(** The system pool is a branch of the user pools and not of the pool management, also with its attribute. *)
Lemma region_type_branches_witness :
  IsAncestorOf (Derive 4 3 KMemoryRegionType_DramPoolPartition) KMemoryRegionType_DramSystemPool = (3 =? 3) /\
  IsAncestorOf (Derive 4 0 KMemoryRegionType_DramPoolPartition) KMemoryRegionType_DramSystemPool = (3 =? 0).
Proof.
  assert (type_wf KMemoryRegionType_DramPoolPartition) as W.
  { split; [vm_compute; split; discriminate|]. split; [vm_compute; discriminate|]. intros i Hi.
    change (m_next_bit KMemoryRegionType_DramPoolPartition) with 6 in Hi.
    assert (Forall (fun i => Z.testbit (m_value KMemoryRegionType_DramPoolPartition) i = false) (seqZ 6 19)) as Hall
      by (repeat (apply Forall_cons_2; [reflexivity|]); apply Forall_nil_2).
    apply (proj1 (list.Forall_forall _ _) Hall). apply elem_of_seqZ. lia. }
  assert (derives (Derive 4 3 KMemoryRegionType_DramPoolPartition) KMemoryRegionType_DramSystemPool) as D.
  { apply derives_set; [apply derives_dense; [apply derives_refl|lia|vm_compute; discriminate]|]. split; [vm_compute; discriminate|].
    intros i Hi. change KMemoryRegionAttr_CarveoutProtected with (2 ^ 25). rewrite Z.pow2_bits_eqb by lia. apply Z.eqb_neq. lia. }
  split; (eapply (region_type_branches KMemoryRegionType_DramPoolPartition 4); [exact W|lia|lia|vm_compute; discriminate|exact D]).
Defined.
____________________
--- Exercise directions ---
Reproduce, exactly and with both ends included, every line from the one that contains "change (m_next_bit KMemoryRegionType_DramPoolPartition)" to the end of the listing above.

--- Reply to the exercise ---
    change (m_next_bit KMemoryRegionType_DramPoolPartition) with 6 in Hi.
    assert (Forall (fun i => Z.testbit (m_value KMemoryRegionType_DramPoolPartition) i = false) (seqZ 6 19)) as Hall
      by (repeat (apply Forall_cons_2; [reflexivity|]); apply Forall_nil_2).
    apply (proj1 (list.Forall_forall _ _) Hall). apply elem_of_seqZ. lia. }
  assert (derives (Derive 4 3 KMemoryRegionType_DramPoolPartition) KMemoryRegionType_DramSystemPool) as D.
  { apply derives_set; [apply derives_dense; [apply derives_refl|lia|vm_compute; discriminate]|]. split; [vm_compute; discriminate|].
    intros i Hi. change KMemoryRegionAttr_CarveoutProtected with (2 ^ 25). rewrite Z.pow2_bits_eqb by lia. apply Z.eqb_neq. lia. }
  split; (eapply (region_type_branches KMemoryRegionType_DramPoolPartition 4); [exact W|lia|lia|vm_compute; discriminate|exact D]).
Defined.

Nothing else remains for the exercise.